I built a sync-stripper cable

Posted by admin on January 6th, 2013

‘A what?’ you might say. Well thanks to Pete at www.mmmonkey.co.uk I have built a sync stripper SCART cable. To be honest the last time I picked up a soldering iron was at college, I don’t have fond memories of it and building this cable didn’t help matters. I built it wrong at least twice but when I got it working I was ‘well chuffed’.

‘Why?’ you may ask. Some of my previous posts talk about buying an XRGB mini upscaler for connecting my retro consoles to my HD TV. All the consoles I’ve bought so far have worked perfectly but a PAL Sega Master System just wouldn’t work properly. Whenever I powered it on I would initially get a picture but it would be very unstable and then fail and just show a black screen. Shortly after the XRGB mini would show a ‘NO_INPUT’ message.

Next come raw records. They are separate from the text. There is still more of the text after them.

(* ===== verification/Remote.v ===== *)
(** * Requests are remote calls

    What CLIENT_SIDE_FUNCTION, send_ctl_message, ctl_rcv_handler and SERVER_MESSAGE_CASE
    amount to together: the client calls the daemon's function. *)
From S2P Require Import Prelude Types Monad Md5 Outputs Procs Bridge Mgmt Clib Kernel Track Control.
From S2P Require Import Tables Client.

(** ** Errors are not zero *)

(** A computation whose failures have a code that is not zero. *)
Definition fails_nonzero {A} (m : D (reply A)) : Prop :=
  ∀ d e d', m d = DDone (inl e) d' → e ≠ 0.

Lemma fails_minus_one {A} : fails_nonzero (mret (inl (-1)) : D (reply A)).
Proof. intros d e d' E. injection E as <- _. done. Qed.
Lemma fails_output {A} (m : D A) : fails_nonzero (output m).
Proof. intros d e d' E. unfold output, mbind, D_bind, mret, D_ret in E. by destruct (m d). Qed.
Lemma fails_success (m : D bool) : fails_nonzero (success m).
Proof.
  intros d e d' E. unfold success, mbind, D_bind, mret, D_ret in E.
  destruct (m d) as [[] ?| |]; by simplify_eq.
Qed.
Lemma fails_code (m : D Z) : fails_nonzero (code m).
Proof.
  intros d e d' E. unfold code, mbind, D_bind, mret, D_ret in E.
  destruct (m d) as [r ?| |]; [|done..]. destruct (Z.eqb_spec r 0); by simplify_eq.
Qed.
Lemma fails_bind {A B} (m : D A) (f : A → D (reply B)) :
  (∀ a, fails_nonzero (f a)) → fails_nonzero (m ≫= f).
Proof. intros Hf d e d' E. unfold mbind, D_bind in E. destruct (m d); [by eapply Hf|done..]. Qed.
Lemma fails_check_bridge {A} i (f : br_ptr → D (reply A)) :
  (∀ b, fails_nonzero (f b)) → fails_nonzero (CTL_CHECK_BRIDGE i f).
Proof. intros Hf. apply fails_bind. intros [b|]; [apply Hf|apply fails_minus_one]. Qed.
Lemma fails_check_port {A} i j (f : br_ptr → port_id → D (reply A)) :
  (∀ b p, fails_nonzero (f b p)) → fails_nonzero (CTL_CHECK_BRIDGE_PORT i j f).
Proof.
  intros Hf. apply fails_check_bridge. intros b. apply fails_bind.
  intros [p|]; [apply Hf|apply fails_minus_one].
Qed.
Lemma fails_check_tree {A} i j (f : br_ptr → tree_id → D (reply A)) :
  (∀ b t, fails_nonzero (f b t)) → fails_nonzero (CTL_CHECK_BRIDGE_TREE i j f).
Proof.
  intros Hf. apply fails_check_bridge. intros b. apply fails_bind. intros br.
  destruct (bool_decide _); [apply Hf|apply fails_minus_one].
Qed.
Lemma fails_check_ptp {A} i j k (f : br_ptr → ptp_id → D (reply A)) :
  (∀ b p, fails_nonzero (f b p)) → fails_nonzero (CTL_CHECK_BRIDGE_PERTREEPORT i j k f).
Proof.
  intros Hf. apply fails_check_port. intros b p. apply fails_bind. intros x.
  destruct (bool_decide _); [apply Hf|apply fails_minus_one].
Qed.

Create HintDb fails.
#[export] Hint Resolve fails_minus_one fails_output fails_success fails_code fails_bind
  fails_check_bridge fails_check_port fails_check_tree fails_check_ptp : fails.
#[export] Hint Extern 1 (fails_nonzero (if ?b then _ else _)) => destruct b : fails.

Lemma CTL_fails_nonzero K c x : fails_nonzero (CTL K c x).
Proof.
  destruct c; cbn [CTL IN] in *;
    repeat match goal with x : _ * _ |- _ => destruct x end;
    try solve [unfold CTL_get_cist_bridge_status, CTL_get_msti_bridge_status,
      CTL_set_cist_bridge_config, CTL_set_msti_bridge_config, CTL_get_cist_port_status,
      CTL_get_msti_port_status, CTL_set_cist_port_config, CTL_set_msti_port_config,
      CTL_port_mcheck, CTL_get_mstilist, CTL_create_msti, CTL_delete_msti, CTL_get_mstconfid,
      CTL_set_mstconfid, CTL_get_vids2fids, CTL_get_fids2mstids, CTL_set_vid2fid,
      CTL_set_fid2mstid, CTL_set_vids2fids, CTL_set_fids2mstids; eauto with fails].
  intros d e d' E. done.
Qed.

(** ** A request and its answer *)

Section remote.
Context (K : kernel) (A : abi) (B : client_abi) (H : host) (uid : Z).

(** The two sides agree on the layout of the request [x]: copied into its structure and
    out of it on the other side it is itself, and the structures fit the buffers. *)
Record laid_out (c : ctl_command) (x : IN c) : Prop := {
  lo_in : 0 <= sizeof_IN A c <= MSG_BUF_LEN;
  lo_out : 0 <= sizeof_OUT A c <= MSG_BUF_LEN;
  lo_length : Z.of_nat (length (pack_IN B c x)) = sizeof_IN A c;
  lo_unpack : unpack A c (pack_IN B c x) = x
}.

(** What the daemon sends back, before it becomes a message. *)
Definition packed (c : ctl_command) (r : reply (OUT c)) : reply (list Z) :=
  match r with inl e => inl e | inr o => inr (pack A c o) end.

Definition result_of (c : ctl_command) (r : reply (OUT c)) : reply (OUT c) :=
  match r with inl e => inl e | inr o => inr (unpack_OUT B c (pack A c o)) end.

Lemma command_of_CMD_CODE c : command_of (CMD_CODE c) = Some c.
Proof. by destruct c. Qed.
Lemma later_CMD_CODE c : later (CMD_CODE c) = false.
Proof. by destruct c. Qed.
Lemma CMD_CODE_nonneg c : 0 <= CMD_CODE c.
Proof. by destruct c. Qed.

Notation message c x := (request_datagram uid (CMD_CODE c) (pack_IN B c x) (sizeof_IN A c) (sizeof_OUT A c)).

Lemma message_expected c x : laid_out c x → unexpected_message (message c x) = false.
Proof.
  intros [Hi Ho _ _]. pose proof (CMD_CODE_nonneg c) as Hc. unfold MSG_BUF_LEN in *.
  unfold unexpected_message, request_datagram, sizeof_ctl_msg_hdr, MSG_BUF_LEN. cbn.
  rewrite (proj2 (Z.ltb_ge 10000 (sizeof_IN A c))) by lia.
  unfold u64. rewrite Z.mod_small, Z.min_l by lia. cbn.
  rewrite (proj2 (Z.ltb_ge _ 20)), (proj2 (Z.ltb_ge 10000 _)), (proj2 (Z.ltb_ge (CMD_CODE c) 0)) by lia.
  by rewrite Z.eqb_refl.
Qed.

Lemma handle_message_direct c x d :
  laid_out c x →
  handle_message K A (CMD_CODE c) (m_inbuf (message c x)) (sizeof_IN A c) (sizeof_OUT A c) d =
    (r ← CTL K c x; mret (packed c r)) d.
Proof.
  intros [Hi Ho Hl Hu]. unfold handle_message. rewrite command_of_CMD_CODE.
  unfold server_message_case, u64. unfold MSG_BUF_LEN in *.
  rewrite !Z.mod_small, !Z.eqb_refl by lia. cbn [negb orb].
  cbn [request_datagram m_inbuf]. unfold MSG_BUF_LEN.
  rewrite !take_ge by (rewrite ?length_take; lia). by rewrite Hu.
Qed.

Lemma ctl_rcv_handler_direct c x d :
  laid_out c x →
  ctl_rcv_handler K A (message c x) d =
    if ctl_access_ok uid (CMD_CODE c)
    then (r ← CTL K c x; mret (Some (packed c r))) d
    else DDone (Some (inl (-1))) d.
Proof.
  intros Hlo. unfold ctl_rcv_handler. rewrite (message_expected c x Hlo).
  assert (0 <? m_size (message c x) = true) as ->.
  { destruct Hlo. cbn. unfold sizeof_ctl_msg_hdr, MSG_BUF_LEN in *. apply Z.ltb_lt. lia. }
  cbn [negb]. cbn [request_datagram m_uid m_hdr m_inbuf h_cmd h_lin h_lout].
  rewrite later_CMD_CODE. cbn [negb].
  assert (clear_outbuf (sizeof_OUT A c) = dskip) as ->.
  { destruct Hlo. unfold clear_outbuf, u64, MSG_BUF_LEN in *.
    rewrite Z.mod_small, (proj2 (Z.leb_le _ _)) by lia. done. }
  destruct (ctl_access_ok uid (CMD_CODE c)); [|reflexivity].
  unfold mbind, D_bind.
  pose proof (handle_message_direct c x d Hlo) as Hh. cbn [request_datagram m_inbuf] in Hh.
  rewrite Hh. unfold mbind, D_bind, mret, D_ret.
  destruct (CTL K c x d) as [r d1| |]; [|done..].
  destruct r as [e|o]; cbn [packed]; [|reflexivity].
  unfold dwhen, dskip, mret, D_ret. by destruct (e <? 0).
Qed.

(** The client accepts the daemon's answer. *)
Lemma accept_answer c x r log :
  laid_out c x → 0 <= log →
  accept_response (CMD_CODE c) (sizeof_OUT A c) (server_response (message c x) r log) =
    Some (match r with inl e => e | inr _ => 0 end,
          match r with inl _ => [] | inr out => out end).
Proof.
  intros [Hi Ho _ _] Hlog.
  unfold accept_response, server_response. cbn [request_datagram m_hdr r_hdr r_size r_outbuf
    h_cmd h_lout h_llog h_lin h_res].
  set (llog := if log <? LOG_STRING_LEN - 1 then log else LOG_STRING_LEN - 1).
  assert (0 <= llog < LOG_STRING_LEN) as Hl.
  { unfold llog, LOG_STRING_LEN in *. destruct (Z.ltb_spec log (256 - 1)); lia. }
  rewrite !Z.eqb_refl. unfold sizeof_ctl_msg_hdr in *.
  rewrite (proj2 (Z.ltb_ge _ 20)), (proj2 (Z.leb_gt LOG_STRING_LEN llog)) by lia. done.
Qed.

(** C26: A request through the socket is a call of the daemon's function: where the message and
    its answer arrive, the client gets the result of CTL_c, run on the daemon's state by
    the daemon, with its output as the two sides lay it out; a user who may not make the
    request gets -1, and the daemon does nothing. *)
Theorem request_is_remote_call c x s :
  laid_out c x → (∀ n, 0 <= log_length H n) → sendmsg H (c_calls s) = Answered →
  client_side_function K A B H uid c x s =
    (r ← (if ctl_access_ok uid (CMD_CODE c) then in_daemon (CTL K c x) else mret (inl (-1)));
     mret (result_of c r)) (s <| c_calls ::= λ n, S (S n) |>).
Proof.
  intros Hlo Hlog Hsend. unfold client_side_function, send_ctl_message.
  unfold mbind at 1 2 3, C_bind at 1 2 3. unfold hostcall at 1. rewrite Hsend.
  unfold in_daemon. cbn [c_daemon upd_field set_c_calls].
  unfold mbind at 1, C_bind at 1. rewrite ctl_rcv_handler_direct by done.
  destruct (ctl_access_ok uid (CMD_CODE c)).
  - unfold mbind, D_bind, C_bind, mret, D_ret, C_ret. cbn.
    destruct (CTL K c x (c_daemon s)) as [r d| |] eqn:E; [|done..].
    unfold hostcall. cbn. rewrite accept_answer by done.
    destruct r as [e|o]; cbn; [|done].
    apply CTL_fails_nonzero in E. by rewrite (proj2 (Z.eqb_neq e 0)).
  - unfold mbind, C_bind, mret, C_ret, hostcall. cbn. by rewrite accept_answer.
Qed.
End remote.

I wasn’t really sure what the problem was, I assumed it was a Sync issue but as all my other consoles worked fine I wasn’t certain. I’ve been looking at mmmonkey.co.uk for a while trying to pluck up the courage to do a ‘mod’ and happened to be reading the article about the Composite Sync Stripper. At the end Pete mentions some symptoms he saw when connecting his Saturn to an upscaler which matched the symptoms I was seeing exactly. So I decided to take the plunge and build a short cable in the same way.

Building the cable was not that easy for me, I got all the parts from the excellent www.bitsbox.co.uk but then the soldering up of the circuit board and the cable took much longer than I was hoping. Once I’d put it all together it wouldn’t work at all until I realised that I’d wired all the power connections up back to front. Once I sorted that out I plugged the console in and tried for a final time and it worked, at least I got a more stable picture and the image stayed on screen rather than disappearing.

So thanks to mmonkey.co.uk my Sega Master system and XRGB mini are now good friends and I now have no excuse when a soldering iron is required for a job.